◆ **Work order**
Say the number of lines in the records below that hold the word "shouldFilter", and only that number.

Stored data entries
Lemma of_int_abs (n : Z) : abs (of_int (- n)) = abs (of_int n).
Proof.
  destruct n as [|p|p]; [reflexivity | |];
    [change (- Z.pos p) with (Z.neg p) | change (- Z.neg p) with (Z.pos p)];
    unfold of_int, binary_normalize, binary_round;
    destruct (shl_align _ _ _) as [mz ez];
    rewrite (binary_round_aux_abs true); reflexivity.
Qed.

Lemma div_abs (x y c : float64) :
  abs x = abs y -> abs (div x c) = abs (div y c).
Proof.
  intros H.
  destruct x as [sx|sx| |sx mx ex], y as [sy|sy| |sy my ey]; try discriminate H;
    try reflexivity;
    destruct c as [sc|sc| |sc mc ec]; try reflexivity.
  cbn in H. injection H as -> ->.
  unfold div, SFdiv.
  destruct (SFdiv_core_binary _ _ _ _ _ _) as [[mz ez] lz].
  rewrite (binary_round_aux_abs (xorb sx sc)), (binary_round_aux_abs (xorb sy sc)).
  reflexivity.
Qed.

Lemma belowThreshold_opp (n : Z) : belowThreshold (- n) = belowThreshold n.
Proof.
  unfold belowThreshold.
  rewrite (div_abs (of_int (- n)) (of_int n) lamportsPerSol (of_int_abs n)).
  reflexivity.
Qed.

(** Where the test changes its answer: 99999 lamports are below the
    threshold, 100000 lamports are not. *)
Example belowThreshold_boundary :
  belowThreshold 99999 = true /\ belowThreshold 100000 = false
  /\ belowThreshold (-99999) = true /\ belowThreshold (-100000) = false
  /\ belowThreshold (-5000) = true.
Proof. vm_compute. repeat split; reflexivity. Qed.

Lemma hasOtherTokens_none (tts : list TokenTransfer) (trackedAddr : string) :
  (forall t, In t tts ->
     FromUserAccount t = trackedAddr \/ ToUserAccount t = trackedAddr ->
     Mint t = wsolMint) ->
  hasOtherTokens tts trackedAddr = false.
Proof.
  induction tts as [|t rest IH]; intros H; cbn [hasOtherTokens]; [reflexivity|].
  destruct (String.eqb_spec (Mint t) wsolMint) as [Hm|Hm].
  - apply IH. intros t' Hin. apply H. right; exact Hin.
  - destruct (String.eqb_spec (FromUserAccount t) trackedAddr) as [Hf|Hf].
    + exfalso. apply Hm, (H t); [left; reflexivity | left; exact Hf].
    + destruct (String.eqb_spec (ToUserAccount t) trackedAddr) as [Ht|Ht].
      * exfalso. apply Hm, (H t); [left; reflexivity | right; exact Ht].
      * cbn [orb]. apply IH. intros t' Hin. apply H. right; exact Hin.
Qed.

Lemma belowThresholdOn_sound (digits : nat) :
  forall base n,
    belowThresholdOn digits base = true ->
    base * 2 ^ Z.of_nat digits <= n < (base + 1) * 2 ^ Z.of_nat digits ->
    n < 100000 ->
    belowThreshold n = true.
Proof.
  induction digits as [|d IH]; intros base n Hall Hn Hlt.
  - change (2 ^ Z.of_nat 0) with 1 in Hn. assert (n = base) as -> by lia.
    cbn [belowThresholdOn] in Hall. apply orb_true_iff in Hall as [Hbig|Hall]; [lia | exact Hall].
  - cbn [belowThresholdOn] in Hall. apply andb_true_iff in Hall as [Hlow Hhigh].
    rewrite Nat2Z.inj_succ, Z.pow_succ_r in Hn by lia.
    assert (Hpow : 0 < 2 ^ Z.of_nat d) by (apply Z.pow_pos_nonneg; lia).
    destruct (Z.lt_ge_cases n ((2 * base + 1) * 2 ^ Z.of_nat d)) as [Hl|Hh].
    + apply (IH (2 * base) n Hlow); [nia | exact Hlt].
    + apply (IH (2 * base + 1) n Hhigh); [nia | exact Hlt].
Qed.

(** Every balance change of fewer than 100000 lamports is below the
    threshold: the test is run on each of them. *)
Lemma belowThreshold_upto : belowThresholdOn 17 0 = true.
Proof. vm_cast_no_check (eq_refl true). Qed.

Lemma belowThreshold_small (n : Z) : Z.abs n < 100000 -> belowThreshold n = true.
Proof.
  intros Hn.
  assert (Hpos : forall k, 0 <= k < 100000 -> belowThreshold k = true).
  { intros k Hk. apply (belowThresholdOn_sound 17 0 k belowThreshold_upto); [|lia].
    change (2 ^ Z.of_nat 17) with 131072. lia. }
  destruct (Z.le_gt_cases 0 n) as [Hle|Hgt].
  - apply Hpos. lia.
  - rewrite <- belowThreshold_opp. apply Hpos. lia.
Qed.

(** C2, as stated, fails: a transaction that failed on chain is never
    filtered, whatever moved. Here only 5000 lamports of fee left the wallet
    (0.000005 SOL, below the threshold of 0.0001 SOL, which is 100000
    lamports) and no token moved, yet [shouldFilter] answers false. *)
Lemma C2_counterexample :
  onlyWrappedNativeMoves Sample.failedFeeOnlyTx Sample.wallet
  /\ Z.abs (nativeChangeLamports (AccountData_ Sample.failedFeeOnlyTx) Sample.wallet)
     < 100000
  /\ shouldFilter Sample.failedFeeOnlyTx Sample.wallet = false.
Proof.
  split; [intros t []|]. split; [vm_compute; reflexivity | reflexivity].
Qed.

◆ **Exercise result**
2